Si temeva che potesse essere attaccato da nemici dell’India, come il Pakistan o gli estremisti islamici, sebbene fosse stato costruito da un musulmano, l’imperatore Mogul Shah Jahan.

Il Taj Mahal è un sito UNESCO e un incendio qui pervaderebbe di angoscia non solo l’India, ma il mondo intero. Per fortuna, grazie al marmo di cui è costruito, non è a rischio incendio.

In realtà, un rischio maggiore per l’edificio è l’inquinamento. L’India ha vietato la costruzione di edifici su un’area di 10.000 km2 attorno al Taj e nel 1996 la Corte suprema indiana ha vietato l’uso di carbone da parte delle fabbriche presenti nella cosiddetta Taj Trapezium Zone.

La Casa Bianca, Washington DC

Casa Bianca, USA
© flickr.com / Phil Roeder
Casa Bianca, USA

La Casa Bianca ha preso fuoco una volta per colpa dei britannici. Nel 1812 la Gran Bretagna e gli Stati Uniti entrarono in guerra: infatti, Washington non sopportava più gli aiuti che i britannici fornivano alle tribù dei nativi americani mentre questi ultimi cercavano di resistere all’avanzata statunitense a ovest.

La Gran Bretagna, cercando di difendere i suoi possedimenti in Canada, dimostrò la sua superiorità navale e sconfisse gli americani.

Nel 1814 le forze britanniche sbarcarono nel Maryland a marciarono verso Washington.

Una bandiera del Regno Unito, la Union Flag, venne issata sulla città e le truppe britanniche diedero fuoco sia alla Casa Bianca sia al Campidoglio per dare agli americani una lezione che non avrebbero di certo scordato.

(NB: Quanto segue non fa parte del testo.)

(** Two distinct tuples governed by the first bond of the example form one
    cluster of two atoms. *)
Lemma get_smirks_parameters_clusters_witness :
  ([[0; 1]; [0; 2]] ≠ [] ∧
   (∀ a, a ∈ [[0; 1]; [0; 2]] →
         governing (label_molecule unit example_label_molecules
                      example_forcefield ()) a = Some example_cc) ∧
   NoDup [[0; 1]; [0; 2]]) ∧
  ∃ p,
    get_smirks_parameters unit example_label_molecules example_forcefield ()
      [[0; 1]; [0; 2]] = ret [p] ∧
    size (sm_atoms p) = 2.
Proof.
  assert (∀ a, a ∈ [[0; 1]; [0; 2]] →
            governing (label_molecule unit example_label_molecules
                         example_forcefield ()) a = Some example_cc) as Hall.
  { intros a Ha.
    apply elem_of_cons in Ha as [->|Ha]; [reflexivity|].
    apply elem_of_cons in Ha as [->|Ha]; [reflexivity|].
    by apply elem_of_nil in Ha. }
  assert (NoDup [[0; 1]; [0; 2]]) as Hnd.
  { apply NoDup_cons. split; [|apply NoDup_singleton].
    intros Hin. apply list_elem_of_singleton in Hin. discriminate. }
  split; [split_and!; [discriminate|exact Hall|exact Hnd]|].
  destruct (get_smirks_parameters_clusters unit example_label_molecules
              example_forcefield () [[0; 1]; [0; 2]]) as [_ Hsame].
  destruct (Hsame example_cc ltac:(discriminate) Hall)
    as (p & Hres & _ & _ & _ & Hsize).
  exists p. split; [exact Hres|]. exact (Hsize Hnd).
Defined.
(** * WebVideoCreator: a shallow embedding of the capture and synthesis core

    The development follows [src/index.cjs].  JavaScript numbers are
    embedded as rationals extended with [+Infinity], [-Infinity] and
    [NaN]; the sign of zero is not represented.  The control flow of the
    guards ([isNaN], [_.isFinite], [<=], division by zero) is the one of
    the source.  The two conversions of [util] between durations and frame
    counts round each of their operations to binary64 ([JS.round64],
    [JS.div64], [JS.mul64]), since their results depend on the rounding;
    the virtual clock of the page and the timeline of the synthesizers
    add and compare the rationals as they are.  Function values
    (callbacks, time actions) are opaque references; the chunks and the
    audios that a synthesizer shares with its caller are objects of a
    store, named by reference. *)

From Stdlib Require Import ZArith QArith Qcanon Qround Qpower Lia Lqa Sorting.Sorted.
From Stdlib Require Import Strings.String Strings.Ascii Strings.Byte.
From Stdlib Require Import Decimal DecimalNat DecimalZ DecimalString.
From stdpp Require Import gmap list.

La Casa Bianca venne ricostruita nel 1817, ma ristrutturata in maniera importante nel 1950 durante quella che spesso viene denominata la Ricostruzione di Truman.

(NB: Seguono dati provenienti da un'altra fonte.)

(** *** Splitting a line *)

Lemma Split_length (sep : ascii) (s : string) :
  1 <= List.length (strings.Split s sep).
Proof.
  induction s as [|c s IH]; simpl; [lia|].
  destruct (Ascii.eqb c sep); simpl; [lia|].
  destruct (strings.Split s sep); simpl in *; lia.
Qed.

Lemma Split_contains (sep : ascii) (s : string) :
  contains sep s = true -> 2 <= List.length (strings.Split s sep).
Proof.
  induction s as [|c s IH]; simpl; [discriminate|].
  destruct (Ascii.eqb c sep); simpl.
  - intros _. pose proof (Split_length sep s). lia.
  - intros H. specialize (IH H).
    destruct (strings.Split s sep); simpl in *; lia.
Qed.

Lemma Split_no_separator (sep : ascii) (s : string) :
  contains sep s = false -> strings.Split s sep = [s].
Proof.
  induction s as [|c s IH]; simpl; [reflexivity|].
  destruct (Ascii.eqb c sep); simpl; [discriminate|].
  intros H. now rewrite (IH H).
Qed.

Lemma index_in_range (arr : list string) (i : nat) :
  i < List.length arr -> exists x, index arr i = inr x.
Proof.
  intros H. unfold index.
  destruct (nth_error arr i) as [x|] eqn:E; [now exists x|].
  apply nth_error_None in E. lia.
Qed.

(** *** One whole line *)

Lemma ReadSlice_whole (final : error) (line : string) :
  forall size rest,
    contains strings.LF line = false ->
    String.length line < size ->
    ReadSlice final size (line ++ String strings.LF rest)
    = ((line ++ String strings.LF "")%string, rest, None).
Proof.
  induction line as [|c line IH]; intros size rest Hlf Hlen.
  - destruct size; [simpl in Hlen; lia | reflexivity].
  - destruct size; [simpl in Hlen; lia|].
    simpl in Hlf. apply orb_false_iff in Hlf as [Hc Hlf].
    rewrite !append_cons. simpl. rewrite Hc.
    rewrite IH by (simpl in Hlen; auto with arith). reflexivity.
Qed.

(** A line that fits the buffer is returned whole, without its line feed and
    without the carriage return before it. *)
Lemma ReadLine_whole (final : error) (size : nat) (line rest : string) :
  contains strings.LF line = false ->
  String.length line < size ->
  exists line',
    ReadLine (mkReader (io.mkReader (line ++ String strings.LF rest) final) size)
    = ((line', false, None), mkReader (io.mkReader rest final) size)
    /\ (line' = line \/ line = (line' ++ String strings.CR "")%string).
Proof.
  intros Hlf Hlen. unfold ReadLine. simpl rd. simpl io.data. simpl io.final. simpl bufio.size.
  rewrite ReadSlice_whole by assumption.
  rewrite string_length_append.
  change (String.length (String strings.LF "")) with 1.
  replace (String.length line + 1 - 1) with (String.length line) by lia.
  replace (Nat.eqb (String.length line + 1) 0) with false
    by (symmetry; apply Nat.eqb_neq; lia).
  unfold byteIs at 1. rewrite get_length_append.
  change (Ascii.eqb strings.LF strings.LF) with true. cbv iota.
  unfold dropLast. rewrite string_length_append.
  change (String.length (String strings.LF "")) with 1.
  destruct (string_snoc line) as [->|(line' & c & ->)].
  - exists "". split; [reflexivity | now left].
  - rewrite string_length_append.
    change (String.length (String c "")) with 1.
    replace (Nat.ltb 1 (String.length line' + 1 + 1)) with true
      by (symmetry; apply Nat.ltb_lt; lia).
    replace (String.length line' + 1 + 1 - 2) with (String.length line') by lia.
    rewrite append_assoc. rewrite append_cons.
    unfold byteIs. rewrite get_length_append.
    destruct (Ascii.eqb c strings.CR) eqn:Ec; simpl andb; cbv beta iota zeta.
    + apply Ascii.eqb_eq in Ec. subst c.
      replace (String.length line' + 1 + 1 - 2) with (String.length line') by lia.
      exists line'. split; [now rewrite (substring_prefix line') | now right].
    + assert (E : String.length line' + 1 + 1 - 1
                  = String.length (line' ++ String c "")%string)
        by (rewrite string_length_append; simpl; lia).
      rewrite E.
      replace (line' ++ String c ("" ++ String strings.LF ""))%string
        with ((line' ++ String c "") ++ String strings.LF "")%string
        by (rewrite append_assoc; reflexivity).
      exists (line' ++ String c "")%string.
      split; [now rewrite (substring_prefix (line' ++ String c "")) | now left].
Qed.

Lemma NewReader_eq (input : io.Reader) :
  NewReader input = mkReader input defaultBufSize.
Proof. unfold NewReader, NewReaderSize. f_equal. Qed.

Lemma wholeLine_spec (line : string) :
  wholeLine line = true ->
  contains strings.LF line = false /\ String.length line < defaultBufSize.
Proof.
  unfold wholeLine. intros H. apply andb_true_iff in H as [Hlf Hlen].
  apply negb_true_iff in Hlf. apply Nat.ltb_lt in Hlen. now split.
Qed.

Lemma readLines_S (fuel : nat) (r : Reader) (c : Checklist) :
  readLines (S fuel) r c =
  let '((line, _, err), r') := ReadLine r in
  match err with
  | Some err => Returns (None, Some err)
  | None =>
      match index (strings.Split line " "%char) 1 with
      | inl p => Panics p
      | inr a1 =>
          match index (strings.Split line " "%char) 0 with
          | inl p => Panics p
          | inr a0 => readLines fuel r' (snd (AddFile a1 a0 c))
          end
      end
  end.
Proof. reflexivity. Qed.

(** At the end of the bytes [ReadLine] returns the reader's error. *)
Lemma ReadLine_EOF (size : nat) :
  1 <= size ->
  ReadLine (mkReader (io.mkReader "" EOF) size)
  = (("", false, Some EOF), mkReader (io.mkReader "" EOF) size).
Proof. destruct size; [lia | reflexivity]. Qed.

Lemma defaultBufSize_pos : 1 <= defaultBufSize.
Proof. apply Nat.leb_le. vm_compute. reflexivity. Qed.

Lemma records_length (l : list file) :
  List.length l <= String.length (records l).
Proof.
  induction l as [|f l IH]; simpl; [lia|].
  rewrite !string_length_append.
  change (String.length main.newline) with 1. lia.
Qed.

(** The turns of the loop over a stream that starts with whole records:
    every record is split and added, and the loop goes on with the bytes
    after them. *)
Lemma readLines_records (final : error) (l : list file) :
  forall fuel tail c,
    Forall (fun f => wholeLine (record f) = true) l ->
    exists c',
      readLines (List.length l + fuel)
                (mkReader (io.mkReader (records l ++ tail) final) defaultBufSize) c
      = readLines fuel (mkReader (io.mkReader tail final) defaultBufSize) c'.
Proof.
  induction l as [|f l IH]; intros fuel tail c Hall.
  - exists c. reflexivity.
  - inversion Hall as [|? ? Hf Hl]; subst.
    apply wholeLine_spec in Hf as [Hlf Hlen].
    change (records (f :: l)) with (record f ++ main.newline ++ records l)%string.
    rewrite !append_assoc.
    change (main.newline ++ (records l ++ tail))%string
      with (String strings.LF (records l ++ tail)).
    change (List.length (f :: l) + fuel) with (S (List.length l + fuel)).
    rewrite readLines_S.
    destruct (ReadLine_whole final defaultBufSize (record f) (records l ++ tail) Hlf Hlen)
      as (line' & -> & Hline).
    cbv beta iota zeta.
    assert (Hsp : contains " "%char line' = true).
    { assert (Hrec : contains " "%char (record f) = true).
      { unfold record. rewrite contains_append.
        change (contains " "%char (" " ++ path f)) with true.
        apply orb_true_r. }
      destruct Hline as [->|Hline]; [exact Hrec|].
      rewrite Hline, contains_append in Hrec.
      now rewrite orb_false_r in Hrec. }
    apply Split_contains in Hsp.
    destruct (index_in_range (strings.Split line' " "%char) 1) as [a1 ->]; [lia|].
    destruct (index_in_range (strings.Split line' " "%char) 0) as [a0 ->]; [lia|].
    apply IH. exact Hl.
Qed.

End ParseFacts.

Section ParseClaims.

Import journal bufio.

(** C1 (the round trip the specification asks for does not hold): whatever
    the store, parsing the bytes that [Write] produced for it ends and hands
    no store back; the loop of [ChecklistFromReader] has no exit that
    returns one. *)
Theorem Write_then_ChecklistFromReader_no_store (c : Checklist) :
  ended (ChecklistFromReader (io.NewBufferString (Serialize c))) = true
  /\ parsedStore (ChecklistFromReader (io.NewBufferString (Serialize c))) = None.
Proof.
  split.
  - pose proof (ChecklistFromReader_ends (io.NewBufferString (Serialize c))) as H.
    destruct (ChecklistFromReader _); try reflexivity.
    exfalso. apply H; [discriminate | reflexivity].
  - unfold ChecklistFromReader. apply readLines_no_store.
Qed.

Ad oggi l’edificio conta 132 stanze, 35 bagni, 8 scalinate, 3 ascensori e 6 piani.

Un incendio alla Casa Bianca sarebbe una vergogna per gli Stati Uniti anche se Donald Trump sta nell’edificio molto meno rispetto ai suoi predecessori: preferisce, infatti, uno dei suoi hotel di New York a o la sua villa Mar-a-Lago in Florida.

La Grande Moschea, La Mecca

La Masjid al-Haram, o Grande Moschea, a La Mecca
© REUTERS / Zohra Bensemra
La Masjid al-Haram, o Grande Moschea, a La Mecca

La Masjid al-Haram, o Grande Moschea, a La Mecca è il luogo sacro più importante del mondo islamico e un incendio sconvolgerebbe i musulmani di tutto il mondo.

Nel 2015 i musulmani accolsero con orrore la notizia della gru che si abbatté accanto alla Grande Moschea uccidendo 107 persone.

La Moschea contenente la Sacra Kaaba, che attira pellegrini ogni anno, fu costruita dal Califfo Omar Ibn al-Khattab nel settimo secolo.

La moschea attuale risalente al 1571 può ospitare fino a 770.000 fedeli contemporaneamente.

Negli ultimi anni una minaccia più grande delle fiamme è stata per i pellegrini de La Mecca la calca: nel 2015 più di 2.000 pellegrini sono morti per la calca prodottasi vicino al ponte di Jamarat.

L’ultima volta che un grande edificio religioso fu danneggiato fu nel 1985 quando l’India inviò le sue truppe armate contro il Tempio d’Oro di Amritsar (il luogo sacro dei Sikh) per scacciare Jarnail Singh Bhindranwale a un gruppo di ribelli separatisti.

Le reazioni in seguito alla cosiddetta operazione Blue Star portarono all’omicidio dell’allora primo ministro indiana Indira Gandhi per mano di due sue guardie del corpo Sikh.